**PROVIDED RECORDS**
(** * PaperClerk (paper_triage): the triage orchestration engine

    A shallow embedding of the Python package [paper_triage]
    (discover.py, ui.py, log.py, emailer.py, extract.py, summarize.py and
    main.py) and the properties its specification states about it.

    Conventions.
    - A Python [str] is a [string]; text is taken to be ASCII, so that
      [str.lower] and [str.strip] act on the ASCII letters and blanks.
    - A [pathlib.Path] is the list of its [parts]; an absolute path starts
      with the part "/".
    - The file system is a finite map from resolved paths to nodes; there
      are no symbolic links.  The operating system resolves a path before
      every access (current directory, then the ".." components).
    - Effects are threaded through a state-and-exception monad over a
      [World]; everything the program only reads is in an [Env]. *)

From stdpp Require Import base option list strings gmap sets pretty sorting.
From Stdlib Require Import Ascii ZArith Lia.

Local Open Scope Z_scope.
Local Open Scope nat_scope.

(** ** Python strings *)

Module Str.

Definition lower_char (c : ascii) : ascii :=
  let n := nat_of_ascii c in
  if (65 <=? n) && (n <=? 90) then ascii_of_nat (n + 32) else c.

(** [str.lower] *)
Fixpoint lower (s : string) : string :=
  match s with
  | EmptyString => EmptyString
  | String c r => String (lower_char c) (lower r)
  end.

(** The ASCII characters [str.strip] removes. *)
Definition is_space (c : ascii) : bool :=
  let n := nat_of_ascii c in
  ((9 <=? n) && (n <=? 13)) || ((28 <=? n) && (n <=? 32)).

Fixpoint lstrip (s : string) : string :=
  match s with
  | EmptyString => EmptyString
  | String c r => if is_space c then lstrip r else s
  end.

Fixpoint rstrip (s : string) : string :=
  match s with
  | EmptyString => EmptyString
  | String c r =>
      match rstrip r with
      | EmptyString => if is_space c then EmptyString else String c EmptyString
      | r' => String c r'
      end
  end.

(** [str.strip] *)
Definition strip (s : string) : string := rstrip (lstrip s).

Fixpoint take (n : nat) (s : string) : string :=
  match n, s with
  | S n', String c r => String c (take n' r)
  | _, _ => EmptyString
  end.

Fixpoint drop (n : nat) (s : string) : string :=
  match n, s with
  | S n', String _ r => drop n' r
  | _, _ => s
  end.

(** [s.rfind(".")], [None] for -1 *)
Fixpoint rfind_dot (s : string) : option nat :=
  match s with
  | EmptyString => None
  | String c r =>
      match rfind_dot r with
      | Some i => Some (S i)
      | None => if decide (c = "."%char) then Some 0 else None
      end
  end.

(** [s.endswith(t)] *)
Definition endswith (s t : string) : bool :=
  bool_decide (drop (String.length s - String.length t) s = t).

(** [s.split(sep)] for a one-character separator: the pieces between the
    separators, empty pieces included. *)
Fixpoint split_go (sep : ascii) (cur : string) (s : string) : list string :=
  match s with
  | EmptyString => [String.rev cur]
  | String c r =>
      if decide (c = sep) then String.rev cur :: split_go sep EmptyString r
      else split_go sep (String c cur) r
  end.
Definition split (sep : ascii) (s : string) : list string :=
  split_go sep EmptyString s.

(** [sep.join(l)] *)
Fixpoint join (sep : string) (l : list string) : string :=
  match l with
  | [] => EmptyString
  | [x] => x
  | x :: r => x +:+ sep +:+ join sep r
  end.

(** Python truthiness of a [str]. *)
Definition truthy (s : string) : bool := negb (bool_decide (s = EmptyString)).

(** [a or b] on strings *)
Definition or_else (a b : string) : string := if truthy a then a else b.

(** ["-" in s] *)
Fixpoint has_dash (s : string) : bool :=
  match s with
  | EmptyString => false
  | String c r => bool_decide (c = "-"%char) || has_dash r
  end.

End Str.

(** ** pathlib

    A [Path] is its tuple of parts, as [PurePosixPath.parts] gives it:
    the anchor "/" first when the path is absolute, no empty part and no
    "." part, ".." kept where it stands. *)

Definition Path := list string.

Module PathLib.

(** [Path(s)] *)
Definition of_str (s : string) : Path :=
  let parts :=
    filter (λ p, p ≠ EmptyString ∧ p ≠ ".") (Str.split "/" s) in
  match s with
  | String c _ => if decide (c = "/"%char) then "/" :: parts else parts
  | EmptyString => parts
  end.

(** [str(p)] *)
Definition to_str (p : Path) : string :=
  match p with
  | [] => "."
  | x :: r => if decide (x = "/") then "/" +:+ Str.join "/" r else Str.join "/" p
  end.

(** [p.name]: the last part, empty for the anchor and for the empty path. *)
Definition name (p : Path) : string :=
  match last p with
  | Some n => if decide (n = "/") then EmptyString else n
  | None => EmptyString
  end.

(** [p.suffix] (CPython 3.8 to 3.12): from the last dot of the name, when
    that dot is neither its first nor its last character. *)
Definition suffix (p : Path) : string :=
  let n := name p in
  match Str.rfind_dot n with
  | Some i =>
      if (0 <? i) && (i <? String.length n - 1) then Str.drop i n
      else EmptyString
  | None => EmptyString
  end.

(** [p.stem]: the name without its suffix. *)
Definition stem (p : Path) : string :=
  let n := name p in
  match Str.rfind_dot n with
  | Some i =>
      if (0 <? i) && (i <? String.length n - 1) then Str.take i n else n
  | None => n
  end.

(** [p.parent] *)
Definition parent (p : Path) : Path :=
  if decide (p = ["/"]) then p else removelast p.

(** [p / n] for a single component [n] (a name, not a path with
    separators): an empty or "." component adds nothing. *)
Definition joinpath (p : Path) (n : string) : Path :=
  if decide (n = EmptyString ∨ n = ".") then p else p ++ [n].

(** [p.expanduser()]: a leading "~" is replaced by the home directory.
    ([~user] forms are left as they are.) *)
Definition expanduser (home : Path) (p : Path) : Path :=
  match p with
  | x :: r => if decide (x = "~") then home ++ r else p
  | [] => p
  end.

(** The order [sorted] uses on paths: the parts compared as tuples of
    strings. *)
Fixpoint leb (p q : Path) : bool :=
  match p, q with
  | [], _ => true
  | _ :: _, [] => false
  | a :: p', b :: q' =>
      if decide (a = b) then leb p' q' else String.leb a b
  end.

Fixpoint insert_sorted (x : Path) (l : list Path) : list Path :=
  match l with
  | [] => [x]
  | y :: r => if leb x y then x :: l else y :: insert_sorted x r
  end.

(** [sorted(paths)] *)
Definition sorted (l : list Path) : list Path := foldr insert_sorted [] l.

(** One step of resolution on an absolute path: ".." leaves the
    directory reached so far (the root is its own parent). *)
Definition resolve_step (acc : Path) (part : string) : Path :=
  if decide (part = "..") then removelast acc else acc ++ [part].

(** The resolved form of [p] for a process whose current directory is
    [cwd] (itself resolved): the parts below the root, without ".."; the
    root is []. *)
Definition resolve (cwd : Path) (p : Path) : Path :=
  match p with
  | x :: r =>
      if decide (x = "/") then fold_left resolve_step r []
      else fold_left resolve_step p cwd
  | [] => cwd
  end.

End PathLib.

(** ** The world the program runs in *)

(** A row of cells, as the [csv] module reads and writes it. *)
Definition Row := list string.

(** A file-system node.  A regular file is abstracted as the sequence of
    records it holds (the rows [csv.writer] emitted; one one-cell record
    per line of a text file); what a PDF or a metadata export holds is
    read through the oracles of [Env]. *)
Inductive Node :=
| Dir
| File (content : list Row).

(** A Python dict from [str] to [str]; a key that is absent reads as
    [None] through [dict.get]. *)
Abbreviation StrDict := (gmap string string).

(** What [json.load] returns for a bookmarks file: an object, with or
    without a list under "bookmarks", or a list of entries. *)
Inductive JsonDoc :=
| JObject (bookmarks : option (list StrDict))
| JArray (entries : list StrDict).

Inductive exn :=
| ValueError (msg : string)
| IndexError
| EOFError
| RuntimeError (msg : string)
| FileNotFoundError (p : Path)
| FileExistsError (p : Path)
| NotADirectoryError (p : Path)
| IsADirectoryError (p : Path)
| ShutilError (msg : string)
| ParseError (p : Path)
| SMTPError (msg : string).

Inductive Result (A : Type) :=
| Ok (a : A)
| Raise (e : exn).
Arguments Ok {A} a.
Arguments Raise {A} e.

(** [email.message.EmailMessage] as [build_message] fills it. *)
Record Attachment := {
  att_filename : string;
  att_subtype : string;
  att_data : list Row;
}.

Record EmailMessage := {
  msg_subject : string;
  msg_from : string;
  msg_to : string;
  msg_body : string;
  msg_attachments : list Attachment;
}.

(** One call of [send_message]. *)
Record SendRequest := {
  req_message : EmailMessage;
  req_host : string;
  req_port : Z;
  req_username : option string;
  req_password : option string;
  req_use_tls : bool;
}.

Inductive Level := INFO | WARNING | ERROR.

(** What the program does to the outside, in the order it does it. *)
Inductive Event :=
| EvLog (lvl : Level) (msg : string)
| EvMove (src : Path) (dst : Path)
| EvOpenFile (p : Path)
| EvSummarize (p : Path)
| EvSmtp (req : SendRequest).

Record World := {
  w_nodes : gmap Path Node;
  w_stdin : list string;
  w_ticks : nat;
  w_cache : gmap Path string;
  w_trace : list Event;
}.

Record Env := {
  e_cwd : Path;
  e_home : Path;
  e_environ : gmap string string;
  (** [json.load] of the file at a resolved path; [None]: it raises. *)
  e_json : Path → option JsonDoc;
  (** the rows [csv.DictReader] yields for the file at a resolved path *)
  e_csv : Path → option (list StrDict);
  (** the text of the pages of a PDF; [None]: [PdfReader] raises *)
  e_pdf_pages : Path → option (list string);
  e_ollama_installed : bool;
  (** [ollama.chat model prompt]: [None] when the call raises, else the
      content of the reply, if it has one *)
  e_ollama_chat : string → string → option (option string);
  (** the SMTP transport: [Some msg] when sending raises *)
  e_smtp : SendRequest → option string;
  (** [datetime.utcnow()] at the n-th reading of the clock *)
  e_isoformat : nat → string;
  e_compact : nat → string;
}.

Definition M (A : Type) : Type := World → Result A * World.

#[global] Instance M_ret : MRet M := λ A a w, (Ok a, w).
#[global] Instance M_bind : MBind M := λ A B f m w,
  match m w with
  | (Ok a, w') => f a w'
  | (Raise e, w') => (Raise e, w')
  end.

Definition raise {A} (e : exn) : M A := λ w, (Raise e, w).

(** [try: m  except Exception as e: h e] *)
Definition try_except {A} (m : M A) (h : exn → M A) : M A := λ w,
  match m w with
  | (Raise e, w') => h e w'
  | r => r
  end.

Definition set_nodes (f : gmap Path Node → gmap Path Node) (w : World) : World :=
  {| w_nodes := f (w_nodes w); w_stdin := w_stdin w; w_ticks := w_ticks w;
     w_cache := w_cache w; w_trace := w_trace w |}.
Definition set_stdin (l : list string) (w : World) : World :=
  {| w_nodes := w_nodes w; w_stdin := l; w_ticks := w_ticks w;
     w_cache := w_cache w; w_trace := w_trace w |}.
Definition set_ticks (n : nat) (w : World) : World :=
  {| w_nodes := w_nodes w; w_stdin := w_stdin w; w_ticks := n;
     w_cache := w_cache w; w_trace := w_trace w |}.
Definition set_cache (c : gmap Path string) (w : World) : World :=
  {| w_nodes := w_nodes w; w_stdin := w_stdin w; w_ticks := w_ticks w;
     w_cache := c; w_trace := w_trace w |}.
Definition add_event (ev : Event) (w : World) : World :=
  {| w_nodes := w_nodes w; w_stdin := w_stdin w; w_ticks := w_ticks w;
     w_cache := w_cache w; w_trace := w_trace w ++ [ev] |}.

Definition emit (ev : Event) : M unit := λ w, (Ok tt, add_event ev w).
Definition log_msg (lvl : Level) (msg : string) : M unit := emit (EvLog lvl msg).
Definition get_nodes : M (gmap Path Node) := λ w, (Ok (w_nodes w), w).

(** [[f x for x in l]], the calls made from left to right *)
Fixpoint map_m {A B} (f : A → M B) (l : list A) : M (list B) :=
  match l with
  | [] => mret []
  | x :: r => y ← f x; ys ← map_m f r; mret (y :: ys)
  end.

(** [for x in l: body x] *)
Fixpoint for_each {A} (l : list A) (body : A → M unit) : M unit :=
  match l with
  | [] => mret tt
  | x :: r => body x ;; for_each r body
  end.

(** ** File-system operations *)

Module FS.
Section WithEnv.
Variable env : Env.

Definition resolve (p : Path) : Path := PathLib.resolve (e_cwd env) p.

Definition is_dir (nodes : gmap Path Node) (r : Path) : bool :=
  match r, nodes !! r with
  | [], _ => true
  | _, Some Dir => true
  | _, _ => false
  end.

Definition node_exists (nodes : gmap Path Node) (r : Path) : bool :=
  match r, nodes !! r with
  | [], _ => true
  | _, Some _ => true
  | _, None => false
  end.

**WORK REQUIRED**
All lines above between those holding "(** the text" and "(** [ollama.chat model", inclusive, must be set down unchanged, and no other line may be included.

**OUTPUT BELOW**
  (** the text of the pages of a PDF; [None]: [PdfReader] raises *)
  e_pdf_pages : Path → option (list string);
  e_ollama_installed : bool;
  (** [ollama.chat model prompt]: [None] when the call raises, else the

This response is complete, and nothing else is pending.